Ziraat Mühendisleri Odası Başkanı Baki Remzi Suiçmez: Çiftçilerin toplam borcu 205 milyar TL’yi aştı

Çiftçinin borcunun 205 milyar lirayı aştığını belirten ZMO Başkanı Suiçmez, barajlardaki su düzeyinin azlığı nedeniyle çiftçiye yeterli su verilmeyeceğini belirtti. Suiçmez, kuraklığa bağlı olarak tarım ürünleri ithalatının ve gıda fiyatlarının yükseleceğini söyledi.

Şehriban Kıraç

Türkiye Mimar ve Mühendisler Odaları Birliği (TMMOB) Ziraat Mühendisleri Odası (ZMO) Yönetim Kurulu Başkanı Baki Remzi Suiçmez, barajlardaki su düzeyinin azlığı nedeniyle çiftçiye yeterli su verilmeyeceğini belirterek kuraklığa bağlı olarak Türkiye’nin tarım ürünleri ithalatının ve gıda fiyatlarının yükseleceğini söyledi.

Beş yıl önce dört milyon ton civarında olan buğday ithalatının bu yıl rekolte kaybı nedeniyle 15 milyon tona çıkabileceğine dikkat çeken Baki Remzi Suiçmez ile tarım sektörünün sorunlarını konuştuk.

BUĞDAYDA YÜZDE 70, ARPADA YÜZDE 85 KAYIP VAR

- Bu yıl ciddi bir kuraklıkla karşı karşıyayız. Bunun ürün rekoltelerine etkisi ne olur? Özellikle hangi tarım ürünlerinde risk daha fazla? 

Ülkemizde son dönemde yaşanan ciddi meteorolojik kuraklık, zamanında yeterli yağışların olmaması nedeniyle tarımsal kuraklık, zamanla da hidrolojik kuraklık yaşanmasına yol açmaktadır. Ülkemizde hububat ve bakliyatın yüzde 70’i kuru-kıraç alanlarda, yüzde 30’u sulu tarım yapılan yerlerde üretilmektedir. Tarımsal kuraklık kuru tarım yapılan özellikle hububat ve bakliyatta rekolte azalmasına yol açarken, barajlardaki su düzeyinin azlığı nedeniyle çiftçiye yeterli suyun verilmeyecek olması sulu tarım yapılan mısır, pamuk, şeker pancarı, sebze dahil tüm ürünlerde rekolte azalmasına yol açacaktır. Arpadaki ve samandaki ciddi üretim azalışı yem boyutunda hayvancılığı da olumsuz etkileyecektir.

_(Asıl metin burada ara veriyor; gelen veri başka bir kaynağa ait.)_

Lemma udp_header_bytes_ok src srcport dst dstport ps :
  ip_ok src → ip_ok dst → Forall payload_ok ps → inner_even ps → zlen (payload_bytes ps) < 65528 →
  udp_header_bytes src srcport dst dstport ps = Ok (udp_header src dst srcport dstport (payload_bytes ps)).
Proof.
  intros Hs Hd Hps Hev Hl. pose proof Hs as [Hs4 _]. pose proof Hd as [Hd4 _].
  unfold udp_header_bytes. rewrite payload_total_len_ok by (done || lia).
  rewrite u16_small by (change UDP_OFF_END with 8; unfold zlen in *; lia).
  change (UDP_OFF_END + zlen (payload_bytes ps)) with (8 + zlen (payload_bytes ps)).
  set (len := 8 + zlen (payload_bytes ps)).
  run (WRITE_NET16_fill [] 6 UDP_OFF_SRCPORT srcport _).
  run (WRITE_NET16_fill _ 4 UDP_OFF_DSTPORT dstport _).
  run (WRITE_NET16_fill _ 2 UDP_OFF_LENGTH len _).
  run (WRITE_NET16_fill _ 0 UDP_OFF_CHECKSUM 0 _).
  run (CPY_IPV4_fill [] 8 IPV4P_OFF_SRC src _ Hs4).
  erewrite ok_bind by (apply (CPY_IPV4_fill _ 4 IPV4P_OFF_DST dst); [off_lia|done]).
  erewrite ok_bind by (apply (WRITE_NET8_fill _ 3 IPV4P_OFF_ZERO 0); off_lia).
  erewrite ok_bind by (apply (WRITE_NET8_fill _ 2 IPV4P_OFF_PROTOCOL IPV4_PROTOCOL_UDP); off_lia).
  erewrite ok_bind by (apply (WRITE_NET16_fill _ 0 IPV4P_OFF_LENGTH len); off_lia).
  rewrite !app_nil_r, !app_nil_l.
  match goal with |- (calc_payload_checksum (mk_payload ?a _ :: mk_payload ?b _ :: _) ≫= _) = _ =>
    assert (a = pseudo_header src dst len) as ->
      by (unfold pseudo_header; rewrite <- !app_assoc; done);
    assert (b = udp_header_with srcport dstport len 0) as ->
      by (unfold udp_header_with; rewrite app_nil_r, <- !app_assoc; done) end.
  erewrite ok_bind.
  2: { apply calc_payload_checksum_ok.
    - constructor; [|constructor; [|done]]; (split_and!; cbn [plen ptr]; try done).
      + unfold zlen. by rewrite length_pseudo_header.
      + by apply pseudo_header_bytes_ok.
      + apply udp_header_with_bytes_ok.
    - split; [by exists 6|]. destruct ps; [done|]. split; [by exists 4|done].
    - rewrite !payload_bytes_part by (done || (unfold zlen; by rewrite length_pseudo_header)).
      pose proof (length_pseudo_header src dst len Hs Hd). len_lia. }
  rewrite !payload_bytes_part by (done || (unfold zlen; by rewrite length_pseudo_header)).
  unfold udp_header, udp_checksum_of. fold len. unfold udp_header_with at 1 3. by apply WRITE_NET16_mid.
Qed.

Hububattaki rekolte kaybı tahmini TMO’ya göre yüzde 5 kayıp, TZOB’a göre yüzde 10 kayıp şeklinde iken, sahadaki gözlemlere baktığımızda örneğin Şanlıurfa’da buğdayda yüzde 70, arpada yüzde 85, mercimekte yüzde 90 oranında ürün kaybı var. TÜİK 2021 Bitkisel Üretim 1.Tahmini’ne göre; üretim miktarları bir önceki yıla göre tahıllar ve diğer bitkisel ürünlerde yüzde 4.7, sebzelerde yüzde 0.3, buğday üretiminde yüzde 7.3, arpa üretiminde yüzde 6, mısır üretiminde yüzde 1.5, nohut üretiminde yüzde 12.7, şeker pancarı üretiminde yüzde 8.8 azalacaktır. Resmi iyimser tahminlere karşın ZMO olarak ülke düzeyinde kuru ve de sulu tarım alanlarındaki ürünlerde çok daha fazla rekolte kaybı bekliyoruz. Özellikle kuru tarım arazilerindeki kayıplarla üretim miktarımızın azalması, arz açığımızı artıracak, gerekli arzı karşılamanın yolu ise daha yüksek fiyatla daha fazla dışalım olacaktır. 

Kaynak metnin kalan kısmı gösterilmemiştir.